§ Required action
Working from the entries below, give again each line from the first through the one containing "specification states about them.", exactly and with nothing else.

§ Information
(** * neupy: the training-loop controller of [neupy/network/base.py]

    A shallow embedding of [parse_show_epoch_property], [show_epoch_summary],
    [BaseNetwork._train], [clean_layers], [ConstructableNetwork] and
    [SimpleStepMinimization.init_train_updates], with the properties the
    specification states about them.

    Conventions.  Python integers are [Z]; Python floats (clock readings,
    error values, the learning step) are idealised as rationals [Q], except
    the quotient of two integers in [parse_show_epoch_property], which is
    rounded to binary64 as Python does; an exception is a value of [Exn]
    carried by [Res].  Where Python 2 and
    Python 3 differ ([round], [math.ceil], [/]) the Python 3 meaning is
    taken.  Everything written to the logger or the progress table, and
    every call of a method or callback of the object, is recorded as an
    event of a trace. *)

From Stdlib Require Import ZArith QArith Qround Qabs Qpower Bool List Lia Lqa.
From Stdlib Require Import Ascii String Decimal DecimalString DecimalPos DecimalZ.
Import ListNotations.

Set Implicit Arguments.

(** ** Exceptions and results *)

Inductive Exn : Type :=
| ValueError
| NameError              (* UnboundLocalError is a subclass of NameError *)
| ZeroDivisionError
| OverflowError
| AttributeError
| IndexError
| TypeError
| StopIteration
| NetworkConnectionError
| StopNetworkTraining (message : string)
| OtherError (tag : nat).
(** *** [virtual_portfolio.py] *)

Definition _calculate_execution_price
    (c : config) (random_factor : Q) (d : data)
    (ticker : string) (expected_price : Q) (lots_ : Z) (dir : direction)
    (atr : option Q) : option (Q * data) :=
  let execution_price := expected_price in
  let avg_atr := average_atr d ticker atr in
  '(execution_price, d) ←
    match spread_calculator c with
    | Some sc =>
        execution_price ←
          get_execution_price sc expected_price dir atr avg_atr None;
        let spread_cost :=
          Decimal.mul (Decimal.abs (Decimal.sub execution_price expected_price))
                      (inject_Z (Z.abs lots_)) in
        Some (execution_price,
              set_total_spread_cost
                (Decimal.add (total_spread_cost d) spread_cost) d)
    | None => Some (execution_price, d)
    end;
  match slippage_simulator c with
  | Some ss =>
      let execution_price :=
        calculate_slippage
          ss random_factor execution_price (Z.abs lots_) dir atr avg_atr in
      let slippage_cost :=
        Decimal.mul (Decimal.abs (Decimal.sub execution_price expected_price))
                    (inject_Z (Z.abs lots_)) in
      Some (execution_price,
            set_total_slippage_cost
              (Decimal.add (total_slippage_cost d) slippage_cost) d)
  | None => Some (execution_price, d)
  end.

(** The branch [target_lots == 0]. *)
Definition close_position
    (c : config) (now : datetime) (random_factor : Q) (d : data)
    (ticker : string) (current_pos : position) (current_price : Q)
    (atr : option Q) : option data :=
  let dir := if (lots current_pos <? 0)%Z then Sell else Buy in
  '(execution_price, d) ←
    _calculate_execution_price c random_factor d ticker current_price
                               (lots current_pos) dir atr;
  let profit :=
    Decimal.mul (Decimal.sub execution_price (avg_price current_pos))
                (inject_Z (lots current_pos)) in
  let turnover :=
    Decimal.abs (Decimal.mul execution_price (inject_Z (lots current_pos))) in
  let commission := Decimal.mul turnover (commission_rate c) in
  let released_margin := margin current_pos in
  let net_profit := Decimal.sub profit commission in
  let d :=
    set_balance
      (Decimal.add (balance d) (Decimal.add released_margin net_profit)) d in
  let d := set_used_margin (Decimal.sub (used_margin d) released_margin) d in
  let d :=
    set_total_commission (Decimal.add (total_commission d) commission) d in
  let d := set_balance_history (balance_history d ++ [balance d]) d in
  let d :=
    set_history
      (history d ++
       [ {| t_trade_id := trade_id current_pos;
            t_ticker := ticker;
            t_action := ActionClose;
            t_lots := lots current_pos;
            t_expected_price := current_price;
            t_execution_price := execution_price;
            t_price := execution_price;
            t_profit := Some profit;
            t_commission := commission;
            t_net_profit := Some net_profit;
            t_margin_released := Some released_margin;
            t_margin_reserved := None;
            t_stop_loss := None;
            t_take_profit := None;
            t_opened_at := opened_at current_pos;
            t_timestamp := now |} ]) d in
  Some (set_positions (delete ticker (positions d)) d).

(** The branch [target_lots != 0]: the ledger after the call, or the two
    amounts of the refusal together with the ledger as the refusal leaves
    it. *)
Definition open_or_resize
    (c : config) (now : datetime) (random_factor : Q) (d : data)
    (ticker : string) (current_pos : position) (target_lots diff_lots : Z)
    (current_price : Q) (stop_loss_ take_profit_ margin_per_lot atr : option Q)
  : option ((Q * Q * data) + data) :=
  let dir := if (target_lots <? 0)%Z then Buy else Sell in
  '(execution_price, d) ←
    _calculate_execution_price c random_factor d ticker current_price
                               target_lots dir atr;
  let margin_per_lot :=
    match margin_per_lot with
    | Some m => m
    | None => Decimal.mul execution_price (1 # 10)
    end in
  let required_margin :=
    Decimal.mul margin_per_lot (inject_Z (Z.abs target_lots)) in
  let available_balance := Decimal.sub (balance d) (used_margin d) in
  if Py.gtb required_margin available_balance
  then Some (inl (required_margin, available_balance, d))
  else
    let turnover :=
      Decimal.abs
        (Decimal.mul execution_price (inject_Z (Z.abs diff_lots))) in
    let commission := Decimal.mul turnover (commission_rate c) in
    let old_margin := margin current_pos in
    let margin_diff := Decimal.sub required_margin old_margin in
    let d :=
      set_balance
        (Decimal.sub (balance d) (Decimal.add margin_diff commission)) d in
    let d := set_used_margin (Decimal.add (used_margin d) margin_diff) d in
    let d :=
      set_total_commission (Decimal.add (total_commission d) commission) d in
    let '(trade_id_, d) :=
      match trade_id current_pos with
      | Some i => (i, d)
      | None => (next_trade_id d, set_next_trade_id (next_trade_id d + 1) d)
      end in
    let opened_at_ :=
      match opened_at current_pos with
      | Some t => t
      | None => now
      end in
    let accumulated_commission_ :=
      Decimal.add (accumulated_commission current_pos) commission in
    let d :=
      set_positions
        (<[ticker :=
            {| lots := target_lots;
               avg_price := execution_price;
               stop_loss := stop_loss_;
               take_profit := take_profit_;
               margin := required_margin;
               trade_id := Some trade_id_;
               opened_at := Some opened_at_;
               accumulated_commission := accumulated_commission_ |}]>
           (positions d)) d in
    Some
      (inr
         (set_history
            (history d ++
             [ {| t_trade_id := Some trade_id_;
                  t_ticker := ticker;
                  t_action := ActionUpdate;
                  t_lots := target_lots;
                  t_expected_price := current_price;
                  t_execution_price := execution_price;
                  t_price := execution_price;
                  t_profit := None;
                  t_commission := commission;
                  t_net_profit := None;
                  t_margin_released := None;
                  t_margin_reserved := Some required_margin;
                  t_stop_loss := if_truthy stop_loss_;
                  t_take_profit := if_truthy take_profit_;
                  t_opened_at := None;
                  t_timestamp := now |} ]) d)).
Lemma returns_column_scaled (c : R) (ps : list R) :
  0 < c ->
  forall prev,
    returns_column (option_map (Rmult c) prev) (map (Rmult c) ps) =
    returns_column prev ps.
Proof.
  intros Hc. induction ps as [| p ps IH]; intros prev;
    cbn [map returns_column]; [reflexivity |].
  rewrite log_return_scaled by exact Hc.
  f_equal. apply (IH (Some p)).
Qed.

Lemma dropna_zip_map_Price (f : R -> R) (ds : list Timestamp) :
  forall ps rs vs,
    dropna (zip_rows ds (map f ps) rs vs) =
    map (fun row => mkRow (Date row) (f (Price row)) (Returns row) (Volatility row))
      (dropna (zip_rows ds ps rs vs)).
Proof.
  induction ds as [| d ds IH]; intros [| p ps] [| r rs] [| v vs];
    cbn [map zip_rows dropna raw_Returns raw_Volatility raw_Date raw_Price];
    try reflexivity.
  destruct r as [r |]; [destruct v as [v |] |]; rewrite IH; reflexivity.
Qed.

(** X15.  Returns and volatilities are free of the unit of the prices:
    multiplying every closing price by a positive factor leaves the dates,
    the returns and the volatilities of the frame as they were and
    multiplies its prices by the factor. *)
Theorem volatility_ignores_the_scale_of_prices (c : R) (data : list (Timestamp * R)) :
  0 < c ->
  data_df (scale_prices c data) =
  map (fun row => mkRow (Date row) (c * Price row) (Returns row) (Volatility row))
    (data_df data).
Proof.
  intros Hc. unfold data_df, build_frame, scale_prices.
  rewrite !map_map. cbn [fst snd].
  rewrite <- (map_map snd (Rmult c)).
  pose proof (returns_column_scaled (map snd data) Hc None) as Hret.
  cbn [option_map] in Hret. rewrite Hret.
  apply dropna_zip_map_Price.
Qed.

Lemma volatility_ignores_the_scale_of_prices_witness :
  data_df (scale_prices 2 (flat_history (days_from_civil 2021 1 2) 100 40)) =
  map (fun row => mkRow (Date row) (2 * Price row) (Returns row) (Volatility row))
    (data_df (flat_history (days_from_civil 2021 1 2) 100 40)).
Proof.
  apply volatility_ignores_the_scale_of_prices. lra.
Defined.

(** ** The whole script and its metrics (X16 to X20) *)

Lemma last_item_last {A : Type} (x : A) (l : list A) :
  last_item (x :: l) = Returned (last l x).
Proof.
  unfold last_item. induction l as [| y l' _] using rev_ind; [reflexivity |].
  rewrite last_last. cbn [rev]. rewrite rev_app_distr. reflexivity.
Qed.

Lemma last_map_default {A B : Type} (f : A -> B) (l : list A) (x : A) :
  last (map f l) (f x) = f (last l x).
Proof.
  induction l as [| y [| z l] IH]; [reflexivity | reflexivity |].
  exact IH.
Qed.

Lemma last_in_tail {A : Type} (x y : A) (l : list A) :
  In (last (y :: l) x) (y :: l).
Proof.
  revert y. induction l as [| z l IH]; intros y.
  - left. reflexivity.
  - right. apply (IH z).
Qed.

Lemma StronglySorted_skipn (n : nat) :
  forall l : list Z, StronglySorted Z.lt l -> StronglySorted Z.lt (skipn n l).
Proof.
  induction n as [| n IH]; intros [| y l] Hs; cbn [skipn]; try assumption.
  apply IH. apply StronglySorted_inv in Hs. tauto.
Qed.


Lemma annualized_return_returns (total : option R) (days : Z) :
  days <> 0%Z ->
  exists a, annualized_return total (IZR days / 365.25) = Returned a.
Proof.
  intros Hdays. unfold annualized_return, py_truediv.
  destruct (Req_dec_T (IZR days / 365.25) 0) as [E | _].
  - exfalso. apply Hdays. apply eq_IZR. lra.
  - cbn [bind]. eexists. reflexivity.
Qed.

Lemma metrics_zero_period (df : list Row) (b : Book) (d : Timestamp) :
  df <> [] -> portfolio_value b <> [] ->
  first_item (dates b) = Returned d -> last_item (dates b) = Returned d ->
  performance_metrics df b = Raised ZeroDivisionError.
Proof.
  intros Hdf Hpv Hfirst Hlast. unfold performance_metrics.
  destruct df as [| row rest]; [congruence |].
  destruct (portfolio_value b) as [| v vs]; [congruence |].
  cbn [map first_item bind].
  destruct (total_return_cons_returns v vs) as [t ->].
  destruct (total_return_cons_returns (IZR shares_per_contract * Price row)
              (map (fun r => IZR shares_per_contract * Price r) rest)) as [t' ->].
  cbn [bind]. rewrite Hlast, Hfirst. cbn [bind].
  unfold annualized_return. rewrite py_truediv_zero_period. reflexivity.
Qed.

Lemma metrics_return (df : list Row) (b : Book) (d0 d1 : Timestamp) :
  df <> [] -> portfolio_value b <> [] ->
  first_item (dates b) = Returned d0 -> last_item (dates b) = Returned d1 ->
  d0 <> d1 ->
  exists m, performance_metrics df b = Returned m.
Proof.
  intros Hdf Hpv Hfirst Hlast Hne. unfold performance_metrics.
  destruct df as [| row rest]; [congruence |].
  destruct (portfolio_value b) as [| v vs]; [congruence |].
  cbn [map first_item bind].
  destruct (total_return_cons_returns v vs) as [t ->].
  destruct (total_return_cons_returns (IZR shares_per_contract * Price row)
              (map (fun r => IZR shares_per_contract * Price r) rest)) as [t' ->].
  cbn [bind]. rewrite Hlast, Hfirst. cbn [bind].
  assert (Hdays : (d1 - d0)%Z <> 0%Z) by (unfold Timestamp in *; lia).
  destruct (annualized_return_returns t Hdays) as [a ->].
  destruct (annualized_return_returns t' Hdays) as [a' ->].
  cbn [bind]. eexists. reflexivity.
Qed.

Lemma main_returns_on_a_long_history (data : list (Timestamp * R)) :
  (window_size + 2 <= length data)%nat ->
  Forall (fun dp => 0 < snd dp) data ->
  StronglySorted Z.lt (map fst data) ->
  exists m, main data = Returned m.
Proof.
  intros Hlen Hpos Hsorted. unfold main, run_simulation.
  assert (Hdates : map Date (data_df data) = skipn window_size (map fst data))
    by (apply data_df_long; [lia | exact Hpos]).
  rewrite simulate_fold. cbn [bind].
  set (monthly := monthly_dates (data_df data)).
  destruct (fold_samples monthly (data_df data) initial) as (vs & Hpv & Hvs & Hds).
  cbn [initial portfolio_value dates app] in Hpv, Hds.
  assert (Hl : (2 <= length (map Date (data_df data)))%nat)
    by (rewrite Hdates, length_skipn, length_map; lia).
  assert (Hs : StronglySorted Z.lt (map Date (data_df data)))
    by (rewrite Hdates; apply StronglySorted_skipn, Hsorted).
  destruct (map Date (data_df data)) as [| d0 [| d1 l]] eqn:Hmap;
    cbn [length] in Hl; try lia.
  apply metrics_return with (d0 := d0) (d1 := last (d1 :: l) d0).
  - intros E. rewrite E in Hmap. discriminate.
  - rewrite Hpv. intros E. rewrite E in Hvs. rewrite <- (length_map Date), Hmap in Hvs.
    discriminate.
  - rewrite Hds. reflexivity.
  - rewrite Hds. apply last_item_last.
  - apply StronglySorted_inv in Hs. destruct Hs as [_ Hall].
    rewrite Forall_forall in Hall.
    pose proof (Hall _ (last_in_tail d0 d1 l)). unfold Timestamp in *. lia.
Qed.

(** X16.  With fewer closing prices than the volatility window needs the
    script ends on [IndexError]: the frame is empty, the loop records
    nothing, and [data_df['Price'].iloc[0]] has no row to read. *)
Theorem short_history_ends_on_IndexError (data : list (Timestamp * R)) :
  (length data < window_size + 1)%nat -> main data = Raised IndexError.
Proof.
  intros Hlen. unfold main. rewrite (data_df_short data Hlen). reflexivity.
Qed.

Lemma short_history_ends_on_IndexError_witness :
  main (flat_history (days_from_civil 2021 1 4) 100 30) = Raised IndexError.
Proof.
  apply short_history_ends_on_IndexError.
  unfold flat_history, window_size. rewrite length_map, length_seq. lia.
Defined.

(** X17.  With exactly one closing price more than the window, all
    positive, the frame has a single row, the samples span zero days and
    the script ends on [ZeroDivisionError] at [1 / years]. *)
Theorem single_row_history_ends_on_ZeroDivisionError (data : list (Timestamp * R)) :
  length data = (window_size + 1)%nat ->
  Forall (fun dp => 0 < snd dp) data ->
  main data = Raised ZeroDivisionError.
Proof.
  intros Hlen Hpos. unfold main, run_simulation.
  assert (Hdates : map Date (data_df data) = skipn window_size (map fst data))
    by (apply data_df_long; [lia | exact Hpos]).
  assert (Hl : length (map Date (data_df data)) = 1%nat)
    by (rewrite Hdates, length_skipn, length_map; lia).
  rewrite length_map in Hl.
  destruct (data_df data) as [| row [| row' rest]]; try discriminate.
  rewrite simulate_fold. cbn [bind fold_left].
  set (monthly := monthly_dates [row]).
  destruct (day_result_samples monthly initial row) as [Hpv Hds].
  cbn [initial portfolio_value dates app] in Hpv, Hds.
  apply metrics_zero_period with (d := Date row).
  - discriminate.
  - rewrite Hpv. discriminate.
  - rewrite Hds. reflexivity.
  - rewrite Hds. reflexivity.
Qed.

Lemma single_row_history_ends_on_ZeroDivisionError_witness :
  main (flat_history (days_from_civil 2021 1 4) 100 31) = Raised ZeroDivisionError.
Proof.
  apply single_row_history_ends_on_ZeroDivisionError.
  - unfold flat_history, window_size. rewrite length_map, length_seq. lia.
  - unfold flat_history. apply Forall_map, Forall_forall.
    intros i _. cbn [snd]. lra.
Defined.

(** X18.  With at least two closing prices more than the window, all
    positive, on strictly increasing dates, the script runs to its end and
    returns the four metrics. *)
Theorem long_history_runs_to_the_metrics (data : list (Timestamp * R)) :
  (window_size + 2 <= length data)%nat ->
  Forall (fun dp => 0 < snd dp) data ->
  StronglySorted Z.lt (map fst data) ->
  exists m, main data = Returned m.
Proof. apply main_returns_on_a_long_history. Qed.

Lemma flat_history_32_is_valid :
  (window_size + 2 <= length (flat_history (days_from_civil 2021 1 4) 100 32))%nat /\
  Forall (fun dp => 0 < snd dp) (flat_history (days_from_civil 2021 1 4) 100 32) /\
  StronglySorted Z.lt (map fst (flat_history (days_from_civil 2021 1 4) 100 32)).
Proof.
  split; [| split].
  - unfold flat_history, window_size. rewrite length_map, length_seq. lia.
  - unfold flat_history. apply Forall_map, Forall_forall.
    intros i _. cbn [snd]. lra.
  - unfold flat_history. rewrite map_map. cbn [fst].
    vm_compute. repeat constructor.
Defined.

Lemma long_history_runs_to_the_metrics_witness :
  exists m, main (flat_history (days_from_civil 2021 1 4) 100 32) = Returned m.
Proof.
  destruct flat_history_32_is_valid as (H1 & H2 & H3).
  apply long_history_runs_to_the_metrics; assumption.
Defined.



(** X20.  The buy-and-hold return the script reports is the relative
    change of the price between the first and the last row of the frame,
    whatever [shares_per_contract] is. *)
Theorem buy_and_hold_return_is_the_price_change
    (row0 : Row) (rest : list Row) (b : Book) (m : Metrics) :
  0 < Price row0 ->
  performance_metrics (row0 :: rest) b = Returned m ->
  buy_and_hold_return m =
  Some ((Price (last rest row0) - Price row0) / Price row0).
Proof.
  intros Hp0. unfold performance_metrics. cbn [map first_item bind].
  destruct (total_return (portfolio_value b)) as [ccr |]; cbn [bind];
    [| discriminate].
  unfold total_return at 1. rewrite last_item_last. cbn [bind first_item].
  unfold np_divide.
  destruct (Req_dec_T (IZR shares_per_contract * Price row0) 0) as [E | _].
  { exfalso. unfold shares_per_contract in E. lra. }
  destruct (last_item _) as [d1 |]; cbn [bind]; [| discriminate].
  destruct (first_item _) as [d0 |]; cbn [bind]; [| discriminate].
  destruct (annualized_return ccr _) as [acc |]; cbn [bind]; [| discriminate].
  destruct (annualized_return _ _) as [abh |]; cbn [bind]; [| discriminate].
  intros E. injection E as <-. cbn [buy_and_hold_return]. f_equal.
  rewrite (last_map_default (fun row => IZR shares_per_contract * Price row)).
  unfold shares_per_contract. field. lra.
Qed.
(** * VulnServer analysis core: scoring, technique mapping, correlation

    A shallow embedding of the three analysis services of the backend
    ([services/threat_scoring.py], [services/mitre_mapper.py],
    [services/correlation_engine.py]) and of the alert manager
    ([alerting/alert_manager.py]), together with the properties the
    design document states about them and further properties of the
    code.

    Conventions of the embedding.
    - Python [str] values are [string]s; a character is a code point
      below 256 (read as Latin-1).
    - An event ([Dict[str, Any]]) is a record whose fields are the keys
      the services read; a key that may be missing is an [option].
    - A Python exception is a value [Raise e] of the [result] monad;
      the exceptions are the ones that derive from [Exception].
    - A pattern of [re] is parsed from its source text and matched by
      derivatives; [ReFacts.search_re_lang] relates the matcher to the
      language of the pattern.
    - The float arithmetic of the scorer is carried out over [Q]: its
      values are integers and halves, on which floats are exact. The
      floats of the profiler are binary64 values, with the arithmetic
      and the comparison of IEEE 754; the built-in [sum] and
      [float.__pow__], whose results depend on the Python version and
      on the C library, are parameters.
    - The event store, the clock and the functions of [datetime] are
      parameters of the functions that use them. *)

From Stdlib Require Import ZArith QArith Qround Lia Bool Ascii String List.
From Stdlib Require Import DecimalString SpecFloat.
From stdpp Require Import base option list strings sorting gmap.

Local Open Scope string_scope.

(** ** Exceptions *)

(** The exception classes the services meet; all derive from
    [Exception]. [ReError] is [re.error]. *)
Inductive exn : Type :=
  | KeyError | NameError | ValueError | TypeError | AttributeError
  | ReError | ConnectionError.

Inductive result (A : Type) : Type :=
  | Ok (a : A)
  | Raise (e : exn).
Arguments Ok {A} a.
Arguments Raise {A} e.

Definition rbind {A B : Type} (m : result A) (k : A → result B) : result B :=
  match m with
  | Ok a => k a
  | Raise e => Raise e
  end.

Notation "'let*' x ':=' m 'in' k" := (rbind m (fun x => k))
  (at level 10, x name, m at level 100, k at level 200).

(** [try: ... except Exception: handler] *)
Definition try_except {A : Type} (m : result A) (handler : exn → A) : A :=
  match m with
  | Ok a => a
  | Raise e => handler e
  end.

(** ** Text primitives of the Python runtime *)

Module Text.

Definition code (c : ascii) : N := N_of_ascii c.

Definition in_range (lo hi : N) (c : ascii) : bool :=
  (lo <=? code c)%N && (code c <=? hi)%N.

(** [str.lower] on one code point: A-Z, and the Latin-1 capitals. *)
Definition lower_char (c : ascii) : ascii :=
  if in_range 65 90 c then ascii_of_N (code c + 32)
  else if in_range 192 222 c && negb (code c =? 215)%N
       then ascii_of_N (code c + 32)
  else c.

Definition upper_char (c : ascii) : ascii :=
  if in_range 97 122 c then ascii_of_N (code c - 32)
  else if in_range 224 254 c && negb (code c =? 247)%N
       then ascii_of_N (code c - 32)
  else c.

Fixpoint lower (s : string) : string :=
  match s with
  | EmptyString => EmptyString
  | String c s' => String (lower_char c) (lower s')
  end.

(** [str.isspace] on one code point, which is what [\s] tests. *)
Definition is_space (c : ascii) : bool :=
  in_range 9 13 c || in_range 28 32 c
  || (code c =? 133)%N || (code c =? 160)%N.

(** [sub in s] *)
Fixpoint contains (sub s : string) : bool :=
  String.prefix sub s
  || match s with
     | EmptyString => false
     | String _ s' => contains sub s'
     end.

(** [s.replace("Z", "+00:00")] *)
Fixpoint replace_Z (s : string) : string :=
  match s with
  | EmptyString => EmptyString
  | String c s' =>
      if Ascii.eqb c "Z"%char then "+00:00" +:+ replace_Z s'
      else String c (replace_Z s')
  end.

(** Truthiness of a string: [if s:] *)
Definition truthy (s : string) : bool :=
  match s with
  | EmptyString => false
  | _ => true
  end.

(** [d.get(key, "")] on a key that holds a string when present *)
Definition get_str (o : option string) : string := default "" o.

(** [if d.get(key):] on such a key *)
Definition truthy_opt (o : option string) : bool := truthy (get_str o).

(** [str(n)] for a non-negative integer *)
Definition str_of_nat (n : nat) : string :=
  NilEmpty.string_of_uint (Nat.to_uint n).

End Text.

(** ** Regular expressions: the fragment of [re] the tables use *)

Module Re.

Inductive charset : Type :=
  | CLit (c : ascii)                    (* an ordinary or escaped character *)
  | CAny                                (* [.]: anything but a newline *)
  | CSpace                              (* [\s] *)
  | CDigit                              (* [\d] *)
  | CRanges (rs : list (ascii * ascii)). (* [[a-z0-9]] *)

Inductive regex : Type :=
  | Void
  | Eps
  | Chars (cs : charset)
  | Seq (r1 r2 : regex)
  | Alt (r1 r2 : regex)
  | Star (r : regex).

Definition plus (r : regex) : regex := Seq r (Star r).
Definition opt (r : regex) : regex := Alt r Eps.

(** *** Parsing a pattern string *)

Definition is_meta (c : ascii) : bool :=
  Text.contains (String c "") ".^$*+?{}[]\|()".

Definition is_alnum (c : ascii) : bool :=
  Text.in_range 48 57 c || Text.in_range 65 90 c || Text.in_range 97 122 c.

Definition is_quantifier (c : ascii) : bool :=
  Text.contains (String c "") "*+?{".

(** The body of a bracket expression, up to the closing bracket.
    Negation, escapes and nested brackets are outside the fragment. *)
Fixpoint parse_class (s : string) (acc : list (ascii * ascii))
  : option (list (ascii * ascii) * string) :=
  match s with
  | EmptyString => None
  | String lo t =>
      if Ascii.eqb lo "]" then
        match acc with
        | [] => None
        | _ => Some (rev acc, t)
        end
      else if Text.contains (String lo "") "^\[" then None
      else
        match t with
        | String dash (String hi rest) =>
            if Ascii.eqb dash "-" && negb (Ascii.eqb hi "]")
            then if Text.contains (String hi "") "^\[" then None
                 else parse_class rest ((lo, hi) :: acc)
            else parse_class t ((lo, lo) :: acc)
        | _ => parse_class t ((lo, lo) :: acc)
        end
  end.

Definition parse_escape (c : ascii) : option charset :=
  if Ascii.eqb c "s" then Some CSpace
  else if Ascii.eqb c "d" then Some CDigit
  else if is_alnum c then None
  else Some (CLit c).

§ Exercise answer
(** * neupy: the training-loop controller of [neupy/network/base.py]

    A shallow embedding of [parse_show_epoch_property], [show_epoch_summary],
    [BaseNetwork._train], [clean_layers], [ConstructableNetwork] and
    [SimpleStepMinimization.init_train_updates], with the properties the
    specification states about them.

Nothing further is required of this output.